The beautiful Żebbuġ parish church, dedicated to St Philip of Agira, is not the first church to stand on the site which it occupies today. The present church was completed in the seventeenth century, when baroque architecture was at its height all over Europe - but the original church was much smaller, and built much earlier.
The early church was built on a tract of land belonging to a certain Filippo de Catania, a Sicilian entrepreneur. The land was in an area between the little, ancient villages of Ħal Muxi, Ħal Dwin and Ħal Mula. These three eventually merged to give rise to Ħaż-Żebbuġ. Filippo de Catania did not only offer his land for the building of the early church, which was completed in 1412, he also financed the building of the church himself. A few years later, by 1436, this church had been given the status of parish church, and Ħaż-Żebbuġ had become a parish - one of the oldest in Malta.
A few years after the Great Siege, the people of Żebbuġ thought that the time was ripe to build a larger church - no doubt because the population of the village was increasing. The present church was erected between 1599 and 1632, and was enlarged by the architect Tommaso Dingli in 1660. Tommaso Dingli was one of the best architects in Malta at the time, and he was responsible for designing and over-seeing work on many of Malta's most important buildings of the time. These include the Wignacourt Acquaduct, the old (second) gate to Valletta known as the Porta San Giorgio, and quite a few parish churches. One notable parish church for which Dingli is responsible is the Attard Parish Church, where he is buried.
Apart from working as an architect, Dingli also worked as a sculptor in many of the buildings he had designed himself. In Żebbuġ he is said to have worked on the carving of the apsidal choir.
Of course the church of St Philip of Agira is full of wonderful and unique treasures, which the people of Zebbug are very proud of. Foremost among these is the titular statue of St Philip of Agira, which is most exquisite and which is made of silver. In 1860, the people of Żebbuġ started collecting money which would enable them to order the titular statue which they wanted. So much money was collected that they decided that the statue be made of silver, instead of the more usual wood. The statue was completed in 1864, by Luigi Fontana. When it was completed it was taken to the Vatican, where it was blessed by Pope Pius IX.
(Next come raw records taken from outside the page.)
(** The fields of the class; [initPromise] is [null] or a promise, and
    [calls] records the calls made to the backend so far. *)
Record Adapter (Backend : Type) := {
  backend : Backend;
  calls : list BackendCall;
  initialized : bool;
  initPromise : bool
}.
Arguments backend {Backend} _.
Arguments calls {Backend} _.
Arguments initialized {Backend} _.
Arguments initPromise {Backend} _.

(** [getStats] returns one of three objects. *)
Inductive Stats :=
| StatsNotInitialized
| StatsOk (vectorCount : Z)
| StatsError (message : string).

(** [s && s.snapshotId] and [d && d._type === 'truth_score'], on the
    [metadata] of a search result. *)
Definition keepSnapshot (m : option Metadata) : option Metadata :=
  match m with
  | Some (SnapshotMeta s _) =>
      if truthyString (SnapshotDocument.snapshotId s) then m else None
  | _ => None
  end.

Definition keepTruthScore (m : option Metadata) : option Metadata :=
  match m with
  | Some (TruthScoreMeta _ _ _) => m
  | _ => None
  end.

Definition metaTimestamp (m : Metadata) : option Z :=
  match m with
  | TruthScoreMeta d _ _ => TruthDocument.timestamp d
  | SnapshotMeta s _ => SnapshotDocument.timestamp s
  end.

(** [a.timestamp - b.timestamp < 0]; a difference that is [NaN] counts
    as 0. *)
Definition earlier (a b : Metadata) : bool :=
  match metaTimestamp a, metaTimestamp b with
  | Some x, Some y => (x <? y)%Z
  | _, _ => false
  end.

(** [.sort((a, b) => a.timestamp - b.timestamp)]; the sort is stable. *)
Fixpoint insertSnapshot (x : Metadata) (sorted : list Metadata)
  : list Metadata :=
  match sorted with
  | [] => [x]
  | y :: rest =>
      if earlier x y then x :: y :: rest else y :: insertSnapshot x rest
  end.

Definition sortSnapshots (snapshots : list Metadata) : list Metadata :=
  fold_left (fun sorted x => insertSnapshot x sorted) snapshots [].

Section TruthDBAdapter.

Variables Math_sin Math_cos : Q -> Q.
Variable Math_PI : Q.
Context {Backend : Type} `{AgentDBBackend Backend}.

Definition newAdapter (b : Backend) : Adapter Backend :=
  {| backend := b; calls := []; initialized := false; initPromise := false |}.

Definition setInitialized (v : bool) (st : Adapter Backend)
  : Adapter Backend :=
  {| backend := backend st; calls := calls st; initialized := v;
     initPromise := initPromise st |}.

Definition setInitPromise (st : Adapter Backend) : Adapter Backend :=
  {| backend := backend st; calls := calls st;
     initialized := initialized st; initPromise := true |}.

(** [await this.backend.method(...)]. *)
Definition callBackend {A} (c : BackendCall)
    (method : Backend -> Backend * Outcome A) (st : Adapter Backend)
  : Outcome A * Adapter Backend :=
  let r := method (backend st) in
  (r.2,
   {| backend := r.1; calls := calls st ++ [c];
      initialized := initialized st; initPromise := initPromise st |}).

Definition doInitialize (st : Adapter Backend) : Adapter Backend :=
  let r := callBackend CallInitialize backend_initialize st in
  match r.1 with
  | Resolved _ => setInitialized true r.2
  | Rejected _ => setInitialized false r.2
  end.

Definition initialize (st : Adapter Backend) : bool * Adapter Backend :=
  if initialized st then (true, st)
  else if initPromise st then (initialized st, st)
  else
    let st := doInitialize (setInitPromise st) in
    (initialized st, st).

Definition isReady (st : Adapter Backend) : bool := initialized st.

(** [if (!this.initialized) { await this.initialize(); }]. *)
Definition ensureInitialized (st : Adapter Backend) : Adapter Backend :=
  if negb (initialized st) then (initialize st).2 else st.

(** [now] is what [Date.now()] returns inside [generateEmbedding], and
    [storedAt] what it returns for [_storedAt]. *)
Definition saveContext (now storedAt : Z) (taskId : string)
    (data : TruthDocument.t) (st : Adapter Backend)
  : Outcome unit * Adapter Backend :=
  let st := ensureInitialized st in
  if negb (initialized st) then (Resolved tt, st)
  else
    let key := "truth:" +:+ taskId in
    let embedding := generateEmbedding Math_sin Math_cos Math_PI now data in
    let r :=
      callBackend (CallStoreVector key)
        (backend_storeVector key embedding (TruthScoreMeta data storedAt 1))
        st in
    match r.1 with
    | Resolved _ => (Resolved tt, r.2)
    | Rejected error => (Rejected error, r.2)
    end.

Definition getContext (taskId : string) (st : Adapter Backend)
  : option Metadata * Adapter Backend :=
  let st := ensureInitialized st in
  if negb (initialized st) then (None, st)
  else
    let key := "truth:" +:+ taskId in
    let r := callBackend (CallGetVector key) (backend_getVector key) st in
    match r.1 with
    | Resolved (Some (Some metadata)) => (Some metadata, r.2)
    | Resolved _ => (None, r.2)
    | Rejected _ => (None, r.2)
    end.

Definition deleteContext (taskId : string) (st : Adapter Backend)
  : bool * Adapter Backend :=
  if negb (initialized st) then (false, st)
  else
    let key := "truth:" +:+ taskId in
    let r := callBackend (CallDeleteVector key) (backend_deleteVector key) st in
    match r.1 with
    | Resolved deleted => (deleted, r.2)
    | Rejected _ => (false, r.2)
    end.

Definition saveSnapshot (now storedAt : Z) (taskId : string)
    (snapshot : SnapshotDocument.t) (st : Adapter Backend)
  : unit * Adapter Backend :=
  let st := ensureInitialized st in
  if negb (initialized st) then (tt, st)
  else
    let key :=
      "snapshot:" +:+ taskId +:+ ":"
      +:+ default "undefined" (SnapshotDocument.snapshotId snapshot) in
    let embedding := generateSnapshotEmbedding now snapshot in
    let r :=
      callBackend (CallStoreVector key)
        (backend_storeVector key embedding (SnapshotMeta snapshot storedAt))
        st in
    (tt, r.2).

Definition getSnapshots (now : Z) (taskId : string) (st : Adapter Backend)
  : list Metadata * Adapter Backend :=
  if negb (initialized st) then ([], st)
  else
    let queryEmbedding :=
      generateSnapshotEmbedding now
        {| SnapshotDocument.snapshotId := Some "";
           SnapshotDocument.taskId := Some taskId;
           SnapshotDocument.timestamp := Some now;
           SnapshotDocument.phase := Some "query" |} in
    let options :=
      {| SearchOptions.k := 100;
         SearchOptions.filter := Some (taskId, "snapshot") |} in
    let r :=
      callBackend (CallSearch options) (backend_search queryEmbedding options)
        st in
    match r.1 with
    | Resolved results => (sortSnapshots (omap keepSnapshot results), r.2)
    | Rejected _ => ([], r.2)
    end.

(** [k] is [None] when the caller leaves it out. *)
Definition searchSimilar (now : Z) (query : TruthDocument.t) (k : option Z)
    (st : Adapter Backend) : list Metadata * Adapter Backend :=
  if negb (initialized st) then ([], st)
  else
    let embedding := generateEmbedding Math_sin Math_cos Math_PI now query in
    let options :=
      {| SearchOptions.k := default 10%Z k; SearchOptions.filter := None |} in
    let r :=
      callBackend (CallSearch options) (backend_search embedding options) st in
    match r.1 with
    | Resolved results => (omap keepTruthScore results, r.2)
    | Rejected _ => ([], r.2)
    end.

Definition getStats (st : Adapter Backend) : Stats * Adapter Backend :=
  if negb (initialized st) then (StatsNotInitialized, st)
  else
    let r := callBackend CallGetStats backend_getStats st in
    match r.1 with
    | Resolved vectorCount => (StatsOk vectorCount, r.2)
    | Rejected error => (StatsError error, r.2)
    end.

(** A rejection of [backend.close()] leaves [initialized] as it is. *)
Definition close (st : Adapter Backend) : Outcome unit * Adapter Backend :=
  if initialized st then
    let r := callBackend CallClose backend_close st in
    match r.1 with
    | Resolved _ => (Resolved tt, setInitialized false r.2)
    | Rejected error => (Rejected error, r.2)
    end
  else (Resolved tt, st).

(** A caller of the adapter: the calls it can make, and what it gets back. *)
Inductive Method :=
| Initialize
| IsReady
| SaveContext (now storedAt : Z) (taskId : string) (data : TruthDocument.t)
| GetContext (taskId : string)
| DeleteContext (taskId : string)
| SaveSnapshot (now storedAt : Z) (taskId : string)
    (snapshot : SnapshotDocument.t)
| GetSnapshots (now : Z) (taskId : string)
| SearchSimilar (now : Z) (query : TruthDocument.t) (k : option Z)
| GetStats
| Close.

Inductive Reply :=
| ReplyBool (b : bool)
| ReplyDone (outcome : Outcome unit)
| ReplyContext (context : option Metadata)
| ReplyList (documents : list Metadata)
| ReplyStats (stats : Stats).

Definition invoke (m : Method) (st : Adapter Backend)
  : Reply * Adapter Backend :=
  match m with
  | Initialize => let r := initialize st in (ReplyBool r.1, r.2)
  | IsReady => (ReplyBool (isReady st), st)
  | SaveContext now storedAt taskId data =>
      let r := saveContext now storedAt taskId data st in (ReplyDone r.1, r.2)
  | GetContext taskId =>
      let r := getContext taskId st in (ReplyContext r.1, r.2)
  | DeleteContext taskId =>
      let r := deleteContext taskId st in (ReplyBool r.1, r.2)
  | SaveSnapshot now storedAt taskId snapshot =>
      let r := saveSnapshot now storedAt taskId snapshot st in
      (ReplyDone (Resolved tt), r.2)
  | GetSnapshots now taskId =>
      let r := getSnapshots now taskId st in (ReplyList r.1, r.2)
  | SearchSimilar now query k =>
      let r := searchSimilar now query k st in (ReplyList r.1, r.2)
  | GetStats => let r := getStats st in (ReplyStats r.1, r.2)
  | Close => let r := close st in (ReplyDone r.1, r.2)
  end.

Fixpoint run (ms : list Method) (st : Adapter Backend)
  : list Reply * Adapter Backend :=
  match ms with
  | [] => ([], st)
  | m :: rest =>
      let r := invoke m st in
      let rs := run rest r.2 in
      (r.1 :: rs.1, rs.2)
  end.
Obviously the church is also home to a whole collection of beautiful paintings.The titular painting, which is truly magnificent, is by Luca Garnier. There are also two beautiful murals by Francesco Zahra, who was an 18th century artist of the Favray school. It is said that these two murals represent the best work by Zahra. Other treasures include works of art by Guido Reni and Antonio Sciortino, who hailed from the village.
The feast of St Philip of Agira is held on the second Sunday in June. The parish also celebrates the feast of St Joseph.
The church was most recently modified in 1913, when the side aisles were added to the structure.
Author: Christine Tanti
Additional Information - Church
The construction of this church started in the first half of the seventeenth century. The façade was built around 1635 with some features reminiscent to the façade of St. John’s Conventual Church. It is built to a cruciform plan and the nave is roofed by a semicircular barrel vault. The church is attributed to Vittorio Cassar, son of Girolmu Cassar who designed the aforementioned Conventual Church.
Additional Information - Choir Area
Pietro Paolo Troisi (1686-1750), was commissioned by the procurators of the parish church, the design of the choir stalls in 1721, over which the lateral canvases hang. Troisi was the official sculptor, designer and founder of the Order of St. John. The sidewalls of the choir area are slightly projected inwards to give the choir a greater depth.
Additional Information - Titular Painting
The titular painting at the parish church of Zebbug is flanked by three Corinthian columns on each side and is the work of the French painter and member of the Order of St. John, Lucas Garnier. This painting depicts the patron saint of Zebbug, St Philip of Aggira performing a miracle while holding a cross towards a possessed man who is brought before him. For the titular painting and a small sopra quadro of The Holy Spirit, the artist received the sum of 160 scudi.